Canada has sent two warships to the Baltic Sea and the North Atlantic, joining a pair of frigates already in the region in an attempt to reinforce NATO’s eastern flank.

The Canadian ships Kingston and Summerside will embark on a four-month mission as part of “containment measures in Central and Eastern Europe” launched in 2014 following Russia’s annexation of Crimea. Until October, the ships will participate in a maritime mine-clearing exercise that will maintain a “high readiness” that will allow them to “respond quickly and effectively in support of any NATO operations.” HMCS Halifax and Montreal are due to return to port in July from Operation Reassurance, which is currently Canada’s largest overseas deployment.

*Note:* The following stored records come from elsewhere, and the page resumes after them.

(** * HappyFunTimes, server/gameinfo.js: manifest validation

    A shallow embedding of [src/server/gameinfo.js].  The module reads the
    [happyFunTimes] section of a game's package.json, fills in defaults,
    validates the required fields, picks the settings of the best matching
    API version and rewrites a few path valued fields.

    JavaScript objects are finite maps from property names to values; the
    one object the code mutates ([hftInfo]) is threaded through a small
    state monad together with the console.  The libraries the file calls
    ([path], [semver]) are modelled in modules of their own.  Reading the
    file from disk ([readGameInfo]) takes the file system and [JSON.parse]
    as parameters; the asset checks ([checkRequiredFiles], whose call is
    commented out in the source) come with a matcher for the regular
    expressions they use. *)

From Stdlib Require Import PrimFloat Ascii.
From stdpp Require Import gmap strings list fin_maps.

Set Warnings "-register-all".
Local Open Scope string_scope.

(** ** Strings *)

Module Str.

(** [s.charAt(0) === c] *)
Definition starts_with_char (c : ascii) (s : string) : bool :=
  match s with
  | String a _ => bool_decide (a = c)
  | EmptyString => false
  end.

(** [s[s.length - 1] === c] *)
Fixpoint ends_with_char (c : ascii) (s : string) : bool :=
  match s with
  | EmptyString => false
  | String a EmptyString => bool_decide (a = c)
  | String _ s' => ends_with_char c s'
  end.

(** [s.split(sep)] for a one character separator: never the empty list,
    [''.split('/')] is [['']]. *)
Fixpoint split (sep : ascii) (s : string) : list string :=
  match s with
  | EmptyString => [EmptyString]
  | String a s' =>
      if bool_decide (a = sep) then EmptyString :: split sep s'
      else match split sep s' with
           | hd :: tl => String a hd :: tl
           | [] => [String a EmptyString]
           end
  end.

(** [parts.join(sep)] *)
Definition join (sep : string) (parts : list string) : string :=
  String.concat sep parts.

(** [s.substring(0, n)]: the first [n] characters, all of [s] when it is
    shorter. *)
Definition substring0 (n : nat) (s : string) : string :=
  String.substring 0 n s.

(** [s.substr(0, s.length - 1)] *)
Fixpoint drop_last (s : string) : string :=
  match s with
  | EmptyString => EmptyString
  | String _ EmptyString => EmptyString
  | String a s' => String a (drop_last s')
  end.

Fixpoint forallb (p : ascii → bool) (s : string) : bool :=
  match s with
  | EmptyString => true
  | String a s' => p a && forallb p s'
  end.

Definition in_range (lo hi c : ascii) : bool :=
  ((N_of_ascii lo <=? N_of_ascii c) && (N_of_ascii c <=? N_of_ascii hi))%N.

Definition is_digit (c : ascii) : bool := in_range "0" "9" c.
Definition is_letter (c : ascii) : bool :=
  in_range "a" "z" c || in_range "A" "Z" c.

End Str.

(** ** Node's [path] module, POSIX flavour (lib/path.js of Node 0.10) *)

Module Path.

(** [normalizeArray(parts, allowAboveRoot)]: walks the parts from the
    last to the first, dropping ['.'], counting ['..'] in [up] and
    dropping one part for each; what is left of [up] is put back in
    front when the path may climb above its root. *)
Definition normalizeArray (parts : list string) (allowAboveRoot : bool)
  : list string :=
  let '(kept, up) :=
    fold_right
      (λ last '(kept, up),
         if bool_decide (last = ".") then (kept, up)
         else if bool_decide (last = "..") then (kept, S up)
         else match up with
              | S up' => (kept, up')
              | O => (last :: kept, O)
              end)
      ([], 0) parts in
  if allowAboveRoot then replicate up ".." ++ kept else kept.

Definition isAbsolute (path : string) : bool :=
  Str.starts_with_char "/" path.

Definition normalize (path : string) : string :=
  let isAbs := isAbsolute path in
  let trailingSlash := Str.ends_with_char "/" path in
  let path :=
    Str.join "/"
      (normalizeArray
         (List.filter (λ p, negb (String.eqb p "")) (Str.split "/" path))
         (negb isAbs)) in
  let path := if String.eqb path "" && negb isAbs then "." else path in
  let path :=
    if negb (String.eqb path "") && trailingSlash then path +:+ "/"
    else path in
  (if isAbs then "/" else "") +:+ path.

(** [path.join(a, b, ...)] on string arguments. *)
Definition join (segments : list string) : string :=
  normalize
    (fold_left
       (λ path segment,
          if String.eqb segment "" then path
          else if String.eqb path "" then segment
          else path +:+ "/" +:+ segment)
       segments "").

(** Trailing slashes off: the slashes [splitPathRe] lets follow the base
    name. *)
Fixpoint strip_trailing_slashes (s : string) : string :=
  match s with
  | EmptyString => EmptyString
  | String a s' =>
      let r := strip_trailing_slashes s' in
      if bool_decide (a = "/"%char) && String.eqb r "" then EmptyString
      else String a r
  end.

(** [splitPath(filename)], the root and the directory that [splitPathRe]
    (root, lazy directory, base name with extension, trailing slashes)
    captures: the root is the leading slash if there is one; the base
    name is the last run without a slash before the trailing slashes,
    and the directory is what stands before it, its last slash
    included. *)
Definition splitPath (filename : string) : string * string :=
  let root := if isAbsolute filename then "/" else "" in
  let rest := match filename with
              | String a s' => if bool_decide (a = "/"%char) then s' else filename
              | EmptyString => EmptyString
              end in
  let parts := Str.split "/" (strip_trailing_slashes rest) in
  let dir := match removelast parts with
             | [] => ""
             | init => Str.join "/" init +:+ "/"
             end in
  (root, dir).

Definition dirname (path : string) : string :=
  let '(root, dir) := splitPath path in
  if String.eqb root "" && String.eqb dir "" then "."
  else root +:+ Str.drop_last dir.

End Path.

(** ** The [semver] package

    Parsing, precedence, caret ranges and [maxSatisfying], after the
    package's documented behaviour.  Of the range grammar only the caret
    form that gameinfo.js builds is modelled.

    [semver.valid] is strict: the string has to match the FULL pattern as
    it stands, within 256 characters and with no component above
    2^53 - 1.  A version that is tested against a range goes through the
    [SemVer] constructor, which trims it first.  What the releases do with
    a version that is none differs (the older ones throw out of
    [satisfies], the newer ones pass over it): here it satisfies nothing,
    and the statements about the choice of a version assume that every
    key of [apiVersionSettings] is a version, so that they rest on
    neither. *)

Module Semver.

Inductive identifier : Type :=
| Numeric (n : N)
| Alphanumeric (s : string).

Record SemVer : Type := mkSemVer {
  major : N;
  minor : N;
  patch : N;
  prerelease : list identifier
}.

(** [[0-9A-Za-z-]] *)
Definition ident_char (c : ascii) : bool :=
  Str.is_digit c || Str.is_letter c || bool_decide (c = "-"%char).

(** NUMERICIDENTIFIER, [0|[1-9]\d*]. *)
Definition is_numeric_identifier (s : string) : bool :=
  match s with
  | EmptyString => false
  | String "0" EmptyString => true
  | String a s' =>
      negb (bool_decide (a = "0"%char)) && Str.is_digit a
      && Str.forallb Str.is_digit s'
  end.

(** The number a run of digits writes. *)
Fixpoint digits_value (acc : N) (s : string) : N :=
  match s with
  | EmptyString => acc
  | String a s' =>
      digits_value (acc * 10 + (N_of_ascii a - N_of_ascii "0"))%N s'
  end.

Definition parse_numeric (s : string) : option N :=
  if is_numeric_identifier s then Some (digits_value 0 s) else None.

(** MAX_SAFE_INTEGER and MAX_LENGTH. *)
Definition MAX_SAFE_INTEGER : N := 9007199254740991.
Definition MAX_LENGTH : nat := 256.

(** A component of MAINVERSION: the constructor throws on one above
    MAX_SAFE_INTEGER. *)
Definition parse_component (s : string) : option N :=
  match parse_numeric s with
  | Some n => if (n <=? MAX_SAFE_INTEGER)%N then Some n else None
  | None => None
  end.

(** PRERELEASEIDENTIFIER: a numeric identifier, or NONNUMERICIDENTIFIER
    [\d*[a-zA-Z-][a-zA-Z0-9-]*]. *)
Definition parse_prerelease_identifier (s : string) : option identifier :=
  match parse_numeric s with
  | Some n => Some (Numeric n)
  | None =>
      if Str.forallb ident_char s && negb (Str.forallb Str.is_digit s)
      then Some (Alphanumeric s) else None
  end.

(** BUILDIDENTIFIER, [[0-9A-Za-z-]+]. *)
Definition is_build_identifier (s : string) : bool :=
  negb (String.eqb s "") && Str.forallb ident_char s.

(** Cuts [s] at the first [c]: what is before, and what is after when
    there is a [c]. *)
Fixpoint cut (c : ascii) (s : string) : string * option string :=
  match s with
  | EmptyString => (EmptyString, None)
  | String a s' =>
      if bool_decide (a = c) then (EmptyString, Some s')
      else let '(before, after) := cut c s' in (String a before, after)
  end.

(** The strict FULL pattern,
    [^v?MAIN(?:-PRERELEASE)?(?:\+BUILD)?$], and the components it
    captures. *)
Definition match_FULL (version : string) : option SemVer :=
  let version := match version with
                 | String "v" s' => s'
                 | _ => version
                 end in
  let '(main_pre, build) := cut "+" version in
  let '(main, pre) := cut "-" main_pre in
  let build_ok := match build with
                  | None => true
                  | Some b => List.forallb is_build_identifier (Str.split "." b)
                  end in
  if negb build_ok then None else
  match parse_component <$> Str.split "." main with
  | [Some ma; Some mi; Some pa] =>
      match pre with
      | None => Some (mkSemVer ma mi pa [])
      | Some p =>
          mkSemVer ma mi pa
            <$> mapM parse_prerelease_identifier (Str.split "." p)
      end
  | _ => None
  end.

(** [semver.parse(version)] on a string: nothing for a string over
    MAX_LENGTH or one that does not match FULL as it stands. *)
Definition parse (version : string) : option SemVer :=
  if bool_decide (MAX_LENGTH < String.length version)%nat then None
  else match_FULL version.

(** [semver.valid(v)] as a test. *)
Definition valid (version : string) : bool :=
  bool_decide (is_Some (parse version)).

(** What [String.prototype.trim] takes off, among the code units below
    256: tab, line feed, vertical tab, form feed, carriage return, space
    and no-break space. *)
Definition is_blank (c : ascii) : bool :=
  let n := N_of_ascii c in
  ((9 <=? n) && (n <=? 13) || (n =? 32) || (n =? 160))%N.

The mission also includes about 700 Canadian soldiers in Latvia with artillery and electronic equipment, as well as various military aircraft.

10 – “WE HOPE ALL RUSSIAN MOTHERS FEEL THE SAME LIKE WE”

This is one of the most resonant phrases in this week’s analysis of Russia’s war in Ukraine. Who said that this is the mother of a girl who worked in a shopping center in Kremenchuk and went missing after a criminal Russian shelling with two rockets.

“We hope that all Russian mothers will feel the same as we do.” Pedro Miguel Costa and Odasir Junior spoke about this in the report.